(Dataset entries)
——————
Definition llen : prog (result Z) :=
  o <-? list_read_meta ;;
  Ret (Ok (match o with Some m => u64 (span m) | None => 0 end)).

Definition lindex (rank : Z) : prog (result (option bytes)) :=
  o <-? list_read_meta ;;
  match o with
  | None => Ret (Ok None)
  | Some meta =>
      let rank := norm (span meta) rank in
      if (rank <? 0) || (span meta <=? rank) then Ret (Ok None)
      else
        ek <- unwrap (elem_key (c_version (l_base meta)) (i64 (l_head meta + rank))) ;;
        v <- kvget ek ;; Ret (Ok v)
  end.

Definition lset (rank : Z) (value : bytes) : prog (result LsetOutcome) :=
  o <-? list_read_meta ;;
  match o with
  | None => Ret (Ok NoKey)
  | Some meta =>
      let rank := norm (span meta) rank in
      if (rank <? 0) || (span meta <=? rank) then Ret (Ok OutOfRange)
      else
        ek <- unwrap (elem_key (c_version (l_base meta)) (i64 (l_head meta + rank))) ;;
        old <- kvget ek ;;
        let old := match old with Some v => len v | None => 0 end in
        let bytes := u64 (saturating_sub (c_bytes (l_base meta)) old + len value) in
        if st_max st <? bytes then Ret (Err ValueTooLarge)
        else
          kvput ek value ;;;
          write_meta (with_bytes meta bytes) ;;; Ret (Ok SetDone)
  end.

(** The inclusive range [start, stop] clipped to the list. *)
Definition clip (len start stop : Z) : Z * Z :=
  (Z.max (norm len start) 0, Z.min (norm len stop) (i64 (len - 1))).

Definition drop_row (meta : ListMeta) (idx : Z) : prog ListMeta :=
  ek <- unwrap (elem_key (c_version (l_base meta)) idx) ;;
  val <- kvget ek ;;
  kvdelete ek ;;;
  Ret (uncharge meta val).

Definition ltrim (start stop : Z) : prog (result unit) :=
  o <-? list_read_meta ;;
  match o with
  | None => Ret (Ok tt)
  | Some meta =>
      let '(from, to) := clip (span meta) start stop in
      let '(new_head, new_tail) :=
        if to <? from then (l_head meta, l_head meta)
        else (i64 (l_head meta + from), i64 (i64 (l_head meta + to) + 1)) in
      meta' <- fold_ (range (l_head meta) new_head ++ range new_tail (l_tail meta)) drop_row meta ;;
      write_meta (ends meta' new_head new_tail) ;;; Ret (Ok tt)
  end.

(** [lpos]'s scan over the ranks, [skip] matches still to pass over. *)
Fixpoint lpos_scan (meta : ListMeta) (element : bytes) (count skip : Z) (out : list Z)
    (ranks : list Z) : prog (list Z) :=
  match ranks with
  | [] => Ret out
  | r :: ranks' =>
      ek <- unwrap (elem_key (c_version (l_base meta)) (i64 (l_head meta + r))) ;;
      v <- kvget ek ;;
      if decide (v = Some element) then
        if 0 <? skip then lpos_scan meta element count (skip - 1) out ranks'
        else
          let out' := out ++ [r] in
          if negb (count =? 0) && (count <=? len out') then Ret out'
          else lpos_scan meta element count skip out' ranks'
      else lpos_scan meta element count skip out ranks'
  end.

Definition lpos (element : bytes) (rank count maxlen : Z) : prog (result (list Z)) :=
  o <-? list_read_meta ;;
  match o with
  | None => Ret (Ok [])
  | Some meta =>
      let ranks := if 0 <? rank then range 0 (span meta) else rev (range 0 (span meta)) in
      let ranks := if maxlen =? 0 then ranks else take (Z.to_nat maxlen) ranks in
      out <- lpos_scan meta element count (saturating_sub (unsigned_abs rank) 1) [] ranks ;;
      Ret (Ok out)
  end.

Definition collect_step (meta : ListMeta) (out : list bytes) (i : Z) : prog (list bytes) :=
  ek <- unwrap (elem_key (c_version (l_base meta)) i) ;;
  v <- kvget ek ;;
  Ret (match v with Some v => out ++ [v] | None => out end).

Definition collect (meta : ListMeta) : prog (list bytes) :=
  fold_ (range (l_head meta) (l_tail meta)) (collect_step meta) [].

Definition rewrite_list (meta : ListMeta) (vals : list bytes) : prog unit :=
  for_ (range (l_head meta) (l_tail meta))
    (λ i, ek <- unwrap (elem_key (c_version (l_base meta)) i) ;; kvdelete ek ;;; Ret tt) ;;;
  let meta' := ends (with_bytes meta (sum_lens vals)) (l_head meta) (i64 (l_head meta + len vals)) in
  for_ (zip (range 0 (len vals)) vals)
    (λ p, ek <- unwrap (elem_key (c_version (l_base meta)) (i64 (l_head meta + p.1))) ;; kvput ek p.2) ;;;
  write_meta meta'.

(** [filter(|v| matches(v))]: what is kept, and how many went. *)
Fixpoint lrem_filter (limit removed : Z) (element : bytes) (vals : list bytes) : Z * list bytes :=
  match vals with
  | [] => (removed, [])
  | v :: vals' =>
      if (removed <? limit) && bool_decide (v = element) then
        lrem_filter limit (removed + 1) element vals'
      else
        let '(n, keep) := lrem_filter limit removed element vals' in (n, v :: keep)
  end.

Definition lrem (count : Z) (element : bytes) : prog (result Z) :=
  o <-? list_read_meta ;;
  match o with
  | None => Ret (Ok 0)
  | Some meta =>
      vals <- collect meta ;;
      let limit := if count =? 0 then U64_MAX else unsigned_abs count in
      let '(removed, keep) :=
        if 0 <=? count then lrem_filter limit 0 element vals
        else let '(n, k) := lrem_filter limit 0 element (rev vals) in (n, rev k) in
      (if 0 <? removed then rewrite_list meta keep else Ret tt) ;;;
      Ret (Ok removed)
  end.

(** [vals.iter().position(|v| v == pivot)]. *)
Fixpoint position (pivot : bytes) (vals : list bytes) : option nat :=
  match vals with
  | [] => None
  | v :: vals' => if decide (v = pivot) then Some 0%nat else S <$> position pivot vals'
  end.

Definition linsert (before : bool) (pivot element : bytes) : prog (result Z) :=
  o <-? list_read_meta ;;
  match o with
  | None => Ret (Ok 0)
  | Some meta =>
      if st_max st <? u64 (c_bytes (l_base meta) + len element) then Ret (Err ValueTooLarge)
      else
        vals <- collect meta ;;
        match position pivot vals with
        | None => Ret (Ok (-1))
        | Some pos =>
            let i := if before then pos else S pos in
            let vals' := take i vals ++ element :: drop i vals in
            rewrite_list meta vals' ;;; Ret (Ok (len vals'))
        end
  end.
——————
Each line of the entries that contains the word "ranks" should be listed.

SOLUTION:
(** [lpos]'s scan over the ranks, [skip] matches still to pass over. *)
    (ranks : list Z) : prog (list Z) :=
  match ranks with
  | r :: ranks' =>
        if 0 <? skip then lpos_scan meta element count (skip - 1) out ranks'
          else lpos_scan meta element count skip out' ranks'
      else lpos_scan meta element count skip out ranks'
      let ranks := if 0 <? rank then range 0 (span meta) else rev (range 0 (span meta)) in
      let ranks := if maxlen =? 0 then ranks else take (Z.to_nat maxlen) ranks in
      out <- lpos_scan meta element count (saturating_sub (unsigned_abs rank) 1) [] ranks ;;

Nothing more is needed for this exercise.